(** X9. [login] with scopes, when every step succeeds: after the
    handshake the client sends [AUTHORIZE] with the scopes, its id, the
    redirect URI and the prompt ("consent" unless given); when the reply
    brings a code it posts the code to [/oauth2/token]; when the response
    has the four token fields it stores them, arms the refresh timer and
    sends [AUTHENTICATE] with the new access token; when that is answered
    it stores the application and the user, emits [ready] and the call
    returns.  These are the only commands, requests, timers and events,
    in this order; each reply is also emitted under its event name. *)
Theorem login_with_scopes_authorizes_then_authenticates
  (s : session) (o : AuthorizeOptions) (m r1 r2 : envelope)
  (tok code a r ty e ap' u : json) :
  idle s →
  truthy (scopes o) = true → useRPCToken o = false →
  greets m →
  answers (uuid s (drawn s)) r1 → evt r1 ≠ Some "ERROR" →
  get (data r1) "code" = Some code →
  token_values tok = Some (a, r, ty, e) →
  answers (uuid s (S (drawn s))) r2 → evt r2 ≠ Some "ERROR" →
  get (data r2) "application" = Some ap' → get (data r2) "user" = Some u →
  let s' := s_run [CallLogin (Some o); OfClient (Message m); OfClient (Message r1);
                   FetchReturns (nextFetch s) tok; OfClient (Message r2)] s in
  calls s' !! length (calls s) = Some (Returned RUndefined)
  ∧ application s' = ap' ∧ user (cl s') = u
  ∧ accessToken (cl s') = a ∧ refreshToken (cl s') = r ∧ tokenType (cl s') = ty
  ∧ refreshTimeout (cl s') = Some (S (nextTimer (cl s)))
  ∧ outgoing (since s s')
    = [SetTimeout (nextTimer (cl s)) (JNum 10000); TransportConnect;
       Emit (Some "connected") [];
       TransportSend
         {| c_cmd := "AUTHORIZE";
            c_args := JObj [("scopes", scopes o);
                            ("client_id", JStr (clientId (cl s)));
                            ("rpc_token", JUndefined);
                            ("redirect_uri", string_or_undefined (redirect_uri o));
                            ("prompt", JStr (default "consent" (prompt o)))];
            c_evt := None; c_nonce := uuid s (drawn s) |};
       Emit (evt r1) [data r1];
       Fetch {| h_path := "/oauth2/token";
                h_form := [("client_id", clientId (cl s));
                           ("client_secret", default "" (clientSecret (cl s)));
                           ("redirect_uri", default "" (redirect_uri o));
                           ("grant_type", "authorization_code");
                           ("code", js_to_string code)];
                h_authorization := authorization (cl s) |};
       SetTimeout (S (nextTimer (cl s))) e;
       TransportSend
         {| c_cmd := "AUTHENTICATE";
            c_args := JObj [("access_token", coalesce a (JStr ""))];
            c_evt := None; c_nonce := uuid s (S (drawn s)) |};
       Emit (evt r2) [data r2];
       Emit (Some "ready") []].
Proof.
  intros (Ht & Hcp & Hwf) Hsc Hrpc (Hr & Hd) (Hu0 & Hn1 & Hr1) He1 Hc Htok
    (Hu1 & Hn2 & Hr2) He2 Ha Hu.
  destruct s as [c ap ts cs nf rng dr]. cbn in Ht, Hcp, Hwf, Hu0, Hn1, Hu1, Hn2. subst ts.
  pose proof (reply_outcome_ok r1 He1) as Ho1.
  pose proof (reply_outcome_ok r2 He2) as Ho2.
  cbv zeta. cbn [s_run nextFetch calls uuid drawn cl].
  rewrite (flow_authorizing c ap cs nf rng dr o m) by done.
  rewrite (flow_exchanging c ap cs nf rng dr o m r1 Hu0 Hn1 Hr1 code Ho1 Hc).
  rewrite (flow_authenticating c ap cs nf rng dr o m r1 code tok a r ty e Htok).
  rewrite (flow_ready c ap cs nf rng dr o m r1 code a r ty e r2 Hu1 Hn2 Hr2 u ap' Ho2 Ha Hu).
  pose proof (traced_confirmed c rng dr o m Hwf Hr Hd r1 Hu0 Hn1 Hr1 code a r ty e r2
                Hu1 Hn2 Hr2 _ _ Ho1 Ho2) as Htr.
  set (c8 := confirmed c rng dr o m r1 code a r ty e r2) in *.
  assert (credentials c8 = credentials (presenting c rng dr o m r1 code a r ty e)) as Hcr
    by apply credentials_step_Message.
  injection Hcr as _ _ Hat Hty Hrt Hnt Hrto.
  unfold logged_in. cbn [calls application cl].
  split_and!.
  - apply lookup_snoc3.
  - reflexivity.
  - reflexivity.
  - exact Hat.
  - exact Hrt.
  - exact Hty.
  - change (refreshTimeout c8 = Some (S (nextTimer c))).
    rewrite Hrto. unfold presenting, funded, with_tokens, trading, fetch. run_M.
    f_equal. by pose proof (credentials_answered c rng dr o m Hwf Hr Hd r1)
      as [= _ _ _ _ _ ? _].
  - apply (traced_step c c8 (emitted "ready" (set_user u c8)) _ [Emit (Some "ready") []])
      in Htr; [|reflexivity].
    apply traced_since in Htr. unfold since. cbn [cl].
    etrans; [exact Htr|]. unfold authorize_command, authorize_args. by rewrite Hrpc.
Qed.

_____

- [What needs to be done]:
Going through the material above, reproduce every line exactly.

- [Exercise output]:
(** X9. [login] with scopes, when every step succeeds: after the
    handshake the client sends [AUTHORIZE] with the scopes, its id, the
    redirect URI and the prompt ("consent" unless given); when the reply
    brings a code it posts the code to [/oauth2/token]; when the response
    has the four token fields it stores them, arms the refresh timer and
    sends [AUTHENTICATE] with the new access token; when that is answered
    it stores the application and the user, emits [ready] and the call
    returns.  These are the only commands, requests, timers and events,
    in this order; each reply is also emitted under its event name. *)
Theorem login_with_scopes_authorizes_then_authenticates
  (s : session) (o : AuthorizeOptions) (m r1 r2 : envelope)
  (tok code a r ty e ap' u : json) :
  idle s →
  truthy (scopes o) = true → useRPCToken o = false →
  greets m →
  answers (uuid s (drawn s)) r1 → evt r1 ≠ Some "ERROR" →
  get (data r1) "code" = Some code →
  token_values tok = Some (a, r, ty, e) →
  answers (uuid s (S (drawn s))) r2 → evt r2 ≠ Some "ERROR" →
  get (data r2) "application" = Some ap' → get (data r2) "user" = Some u →
  let s' := s_run [CallLogin (Some o); OfClient (Message m); OfClient (Message r1);
                   FetchReturns (nextFetch s) tok; OfClient (Message r2)] s in
  calls s' !! length (calls s) = Some (Returned RUndefined)
  ∧ application s' = ap' ∧ user (cl s') = u
  ∧ accessToken (cl s') = a ∧ refreshToken (cl s') = r ∧ tokenType (cl s') = ty
  ∧ refreshTimeout (cl s') = Some (S (nextTimer (cl s)))
  ∧ outgoing (since s s')
    = [SetTimeout (nextTimer (cl s)) (JNum 10000); TransportConnect;
       Emit (Some "connected") [];
       TransportSend
         {| c_cmd := "AUTHORIZE";
            c_args := JObj [("scopes", scopes o);
                            ("client_id", JStr (clientId (cl s)));
                            ("rpc_token", JUndefined);
                            ("redirect_uri", string_or_undefined (redirect_uri o));
                            ("prompt", JStr (default "consent" (prompt o)))];
            c_evt := None; c_nonce := uuid s (drawn s) |};
       Emit (evt r1) [data r1];
       Fetch {| h_path := "/oauth2/token";
                h_form := [("client_id", clientId (cl s));
                           ("client_secret", default "" (clientSecret (cl s)));
                           ("redirect_uri", default "" (redirect_uri o));
                           ("grant_type", "authorization_code");
                           ("code", js_to_string code)];
                h_authorization := authorization (cl s) |};
       SetTimeout (S (nextTimer (cl s))) e;
       TransportSend
         {| c_cmd := "AUTHENTICATE";
            c_args := JObj [("access_token", coalesce a (JStr ""))];
            c_evt := None; c_nonce := uuid s (S (drawn s)) |};
       Emit (evt r2) [data r2];
       Emit (Some "ready") []].
Proof.
  intros (Ht & Hcp & Hwf) Hsc Hrpc (Hr & Hd) (Hu0 & Hn1 & Hr1) He1 Hc Htok
    (Hu1 & Hn2 & Hr2) He2 Ha Hu.
  destruct s as [c ap ts cs nf rng dr]. cbn in Ht, Hcp, Hwf, Hu0, Hn1, Hu1, Hn2. subst ts.
  pose proof (reply_outcome_ok r1 He1) as Ho1.
  pose proof (reply_outcome_ok r2 He2) as Ho2.
  cbv zeta. cbn [s_run nextFetch calls uuid drawn cl].
  rewrite (flow_authorizing c ap cs nf rng dr o m) by done.
  rewrite (flow_exchanging c ap cs nf rng dr o m r1 Hu0 Hn1 Hr1 code Ho1 Hc).
  rewrite (flow_authenticating c ap cs nf rng dr o m r1 code tok a r ty e Htok).
  rewrite (flow_ready c ap cs nf rng dr o m r1 code a r ty e r2 Hu1 Hn2 Hr2 u ap' Ho2 Ha Hu).
  pose proof (traced_confirmed c rng dr o m Hwf Hr Hd r1 Hu0 Hn1 Hr1 code a r ty e r2
                Hu1 Hn2 Hr2 _ _ Ho1 Ho2) as Htr.
  set (c8 := confirmed c rng dr o m r1 code a r ty e r2) in *.
  assert (credentials c8 = credentials (presenting c rng dr o m r1 code a r ty e)) as Hcr
    by apply credentials_step_Message.
  injection Hcr as _ _ Hat Hty Hrt Hnt Hrto.
  unfold logged_in. cbn [calls application cl].
  split_and!.
  - apply lookup_snoc3.
  - reflexivity.
  - reflexivity.
  - exact Hat.
  - exact Hrt.
  - exact Hty.
  - change (refreshTimeout c8 = Some (S (nextTimer c))).
    rewrite Hrto. unfold presenting, funded, with_tokens, trading, fetch. run_M.
    f_equal. by pose proof (credentials_answered c rng dr o m Hwf Hr Hd r1)
      as [= _ _ _ _ _ ? _].
  - apply (traced_step c c8 (emitted "ready" (set_user u c8)) _ [Emit (Some "ready") []])
      in Htr; [|reflexivity].
    apply traced_since in Htr. unfold since. cbn [cl].
    etrans; [exact Htr|]. unfold authorize_command, authorize_args. by rewrite Hrpc.
Qed.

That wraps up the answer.